Lemma email_parts (s : string) :
  re.fullmatch Construct.email_pattern s = true ->
  exists local domain tld,
    s = local ++ "@" ++ domain ++ "." ++ tld
    /\ local <> "" /\ domain <> "" /\ tld <> ""
    /\ all_chars re.word_dot_dash local = true
    /\ all_chars re.word_dot_dash domain = true
    /\ all_chars re.word_char tld = true.
Proof.
  unfold re.fullmatch, Construct.email_pattern.
  change (re.fullmatch_at
            (re.Bol :: re.Plus re.word_dot_dash :: re.Lit "@"
               :: re.Plus re.word_dot_dash :: re.Lit "."
               :: re.Plus re.word_char :: [re.Eol]) true s)
    with (re.plus_loop re.word_dot_dash
            (re.fullmatch_at
               [re.Lit "@"; re.Plus re.word_dot_dash; re.Lit ".";
                re.Plus re.word_char; re.Eol] false) s).
  rewrite plus_loop_splits.
  intros (local & p1 & -> & Hl & Hal & H1).
  apply lit_matches in H1. destruct H1 as (p2 & -> & H2).
  change (re.fullmatch_at
            [re.Plus re.word_dot_dash; re.Lit "."; re.Plus re.word_char;
             re.Eol] false p2)
    with (re.plus_loop re.word_dot_dash
            (re.fullmatch_at
               [re.Lit "."; re.Plus re.word_char; re.Eol] false) p2) in H2.
  apply plus_loop_splits in H2.
  destruct H2 as (domain & p3 & -> & Hd & Had & H3).
  apply lit_matches in H3. destruct H3 as (p4 & -> & H4).
  change (re.fullmatch_at [re.Plus re.word_char; re.Eol] false p4)
    with (re.plus_loop re.word_char (re.fullmatch_at [re.Eol] false) p4)
    in H4.
  apply plus_loop_splits in H4.
  destruct H4 as (tld & p5 & -> & Ht & Hat & H5).
  apply eol_matches in H5. subst p5. rewrite append_empty_r.
  exists local, domain, tld. repeat split; assumption.
Qed.

Lemma parts_are_email (local domain tld : string) :
  local <> "" -> domain <> "" -> tld <> "" ->
  all_chars re.word_dot_dash local = true ->
  all_chars re.word_dot_dash domain = true ->
  all_chars re.word_char tld = true ->
  re.fullmatch Construct.email_pattern
    (local ++ "@" ++ domain ++ "." ++ tld) = true.
Proof.
  intros Hl Hd Ht Hal Had Hat.
  unfold re.fullmatch, Construct.email_pattern.
  change (re.plus_loop re.word_dot_dash
            (re.fullmatch_at
               [re.Lit "@"; re.Plus re.word_dot_dash; re.Lit ".";
                re.Plus re.word_char; re.Eol] false)
            (local ++ "@" ++ domain ++ "." ++ tld) = true).
  apply plus_loop_splits.
  exists local, ("@" ++ domain ++ "." ++ tld).
  repeat split; try assumption.
  apply lit_matches. exists (domain ++ "." ++ tld). split; [reflexivity |].
  change (re.plus_loop re.word_dot_dash
            (re.fullmatch_at
               [re.Lit "."; re.Plus re.word_char; re.Eol] false)
            (domain ++ "." ++ tld) = true).
  apply plus_loop_splits. exists domain, ("." ++ tld).
  repeat split; try assumption.
  apply lit_matches. exists tld. split; [reflexivity |].
  change (re.plus_loop re.word_char (re.fullmatch_at [re.Eol] false) tld
          = true).
  apply plus_loop_splits. exists tld, "".
  rewrite append_empty_r. repeat split; assumption.
Qed.

(** X9.  What [_validate_email] accepts.  The pattern matches a string
    exactly when it reads local "@" domain "." tld with all three parts
    non-empty, the local part and the domain made of word characters, dots
    and dashes, and the tld made of word characters alone. *)
Theorem email_pattern_shape (s : string) :
  re.fullmatch Construct.email_pattern s = true <->
  exists local domain tld,
    s = local ++ "@" ++ domain ++ "." ++ tld
    /\ local <> "" /\ domain <> "" /\ tld <> ""
    /\ all_chars re.word_dot_dash local = true
    /\ all_chars re.word_dot_dash domain = true
    /\ all_chars re.word_char tld = true.
Proof.
  split; [apply email_parts |].
  intros (local & domain & tld & -> & Hl & Hd & Ht & Hal & Had & Hat).
  apply parts_are_email; assumption.
Qed.

(** X10.  Consequences for every address that [_validate_email] lets
    through: it holds exactly one "@", it has at least five characters,
    and each of its characters is a word character, a dot, a dash or the
    "@"; so it holds no blank and no newline, also not at its end. *)
Theorem accepted_email_facts (s : string) :
  re.fullmatch Construct.email_pattern s = true ->
  count_char "@" s = 1%nat
  /\ (5 <= String.length s)%nat
  /\ all_chars (fun c => re.word_dot_dash c || (c =? "@")%char) s = true
  /\ count_char " " s = 0%nat
  /\ count_char "010" s = 0%nat.
Proof.
  intros H. apply email_parts in H.
  destruct H as (local & domain & tld & -> & Hl & Hd & Ht & Hal & Had & Hat).
  pose proof (all_chars_weaken _ _ _ word_is_word_dot_dash Hat) as Hat'.
  assert (Hcount : forall c, re.word_dot_dash c = false ->
            count_char c (local ++ "@" ++ domain ++ "." ++ tld)
            = count_char c "@").
  { intros c Hc. rewrite !count_char_append.
    rewrite (all_chars_count _ _ _ Hc Hal), (all_chars_count _ _ _ Hc Had),
            (all_chars_count _ _ _ Hc Hat').
    assert (count_char c "." = 0%nat) as ->.
    { change (count_char c ".")
        with ((if ("." =? c)%char then 1 else 0) + 0)%nat.
      destruct (Ascii.eqb_spec "." c) as [<- | _];
        [discriminate Hc | reflexivity]. }
    lia. }
  split; [rewrite Hcount by reflexivity; reflexivity |].
  split.
  { rewrite !length_append. simpl.
    apply nonempty_length in Hl, Hd, Ht. lia. }
  split.
  { assert (Hw : forall c, re.word_dot_dash c = true ->
                 re.word_dot_dash c || (c =? "@")%char = true).
    { intros c ->. reflexivity. }
    rewrite !all_chars_append.
    rewrite (all_chars_weaken _ _ _ Hw Hal), (all_chars_weaken _ _ _ Hw Had),
            (all_chars_weaken _ _ _ Hw Hat').
    reflexivity. }
  split; rewrite Hcount by reflexivity; reflexivity.
Qed.

Lemma accepted_email_facts_witness :
  re.fullmatch Construct.email_pattern "karpov@jurist.ru" = true
  /\ count_char "@" "karpov@jurist.ru" = 1%nat.
Proof.
  split; [reflexivity |].
  apply (accepted_email_facts "karpov@jurist.ru"). reflexivity.
Defined.

(** ** Building accounts *)

Lemma construct_cases (id : Z) (username email password : string)
    (role : Role) (wallet : option App.Wallet.t) :
  Construct.User id username email password role wallet =
  if negb (re.fullmatch Construct.email_pattern email) then
    inl (ValueError "Invalid email")
  else if (String.length password <? 8)%nat then
    inl (ValueError "Password must be ≥ 8 chars")
  else
    inr (App.User.mk id username email password role
           (Some match wallet with
                 | Some w => w
                 | None => App.Wallet.init id
                 end)).
Proof.
  unfold Construct.User, Construct.__post_init__, Construct._validate_email,
    Construct._validate_password, bind, get. simpl.
  destruct (re.fullmatch Construct.email_pattern email); simpl;
    [| reflexivity].
  destruct (String.length password <? 8)%nat; simpl; [reflexivity |].
  destruct wallet; reflexivity.
Qed.

(** X11.  Building a user.  The e-mail is checked first and the password
    second: an address the pattern rejects gives [ValueError("Invalid
    email")] whatever the password is; an accepted address with a password
    of fewer than 8 characters gives the password error; otherwise the user
    is built with the fields as passed.  A wallet that is passed in is kept
    as it is, whatever [user_id] it carries; without one the user gets a new
    empty wallet under its own id.  [Admin(...)] builds such a user with the
    role ADMIN and a new wallet. *)
Theorem user_construction (id : Z) (username email password : string)
    (role : Role) (wallet : option App.Wallet.t) :
  (re.fullmatch Construct.email_pattern email = false ->
   Construct.User id username email password role wallet
   = inl (ValueError "Invalid email"))
  /\ (re.fullmatch Construct.email_pattern email = true ->
      (String.length password < 8)%nat ->
      Construct.User id username email password role wallet
      = inl (ValueError "Password must be ≥ 8 chars"))
  /\ (re.fullmatch Construct.email_pattern email = true ->
      (8 <= String.length password)%nat ->
      Construct.User id username email password role wallet
      = inr (App.User.mk id username email password role
               (Some match wallet with
                     | Some w => w
                     | None => App.Wallet.init id
                     end))
      /\ Construct.Admin id username email password
         = inr (App.User.mk id username email password ADMIN
                  (Some (App.Wallet.init id)))).
Proof.
  unfold Construct.Admin. rewrite !construct_cases.
  split; [intros ->; reflexivity |].
  split.
  - intros -> Hlen. apply Nat.ltb_lt in Hlen. simpl. rewrite Hlen.
    reflexivity.
  - intros -> Hlen. apply Nat.ltb_ge in Hlen. simpl. rewrite Hlen.
    split; reflexivity.
Qed.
------------------------------------------------
# AIM OF THE TASK
Give an exact copy of the lines above from the line with "(8 <= String.length password)%nat ->" up to and including the line with "- intros -> Hlen. apply Nat.ltb_ge", and leave everything else out.

# WRITTEN SOLUTION
      (8 <= String.length password)%nat ->
      Construct.User id username email password role wallet
      = inr (App.User.mk id username email password role
               (Some match wallet with
                     | Some w => w
                     | None => App.Wallet.init id
                     end))
      /\ Construct.Admin id username email password
         = inr (App.User.mk id username email password ADMIN
                  (Some (App.Wallet.init id)))).
Proof.
  unfold Construct.Admin. rewrite !construct_cases.
  split; [intros ->; reflexivity |].
  split.
  - intros -> Hlen. apply Nat.ltb_lt in Hlen. simpl. rewrite Hlen.
    reflexivity.
  - intros -> Hlen. apply Nat.ltb_ge in Hlen. simpl. rewrite Hlen.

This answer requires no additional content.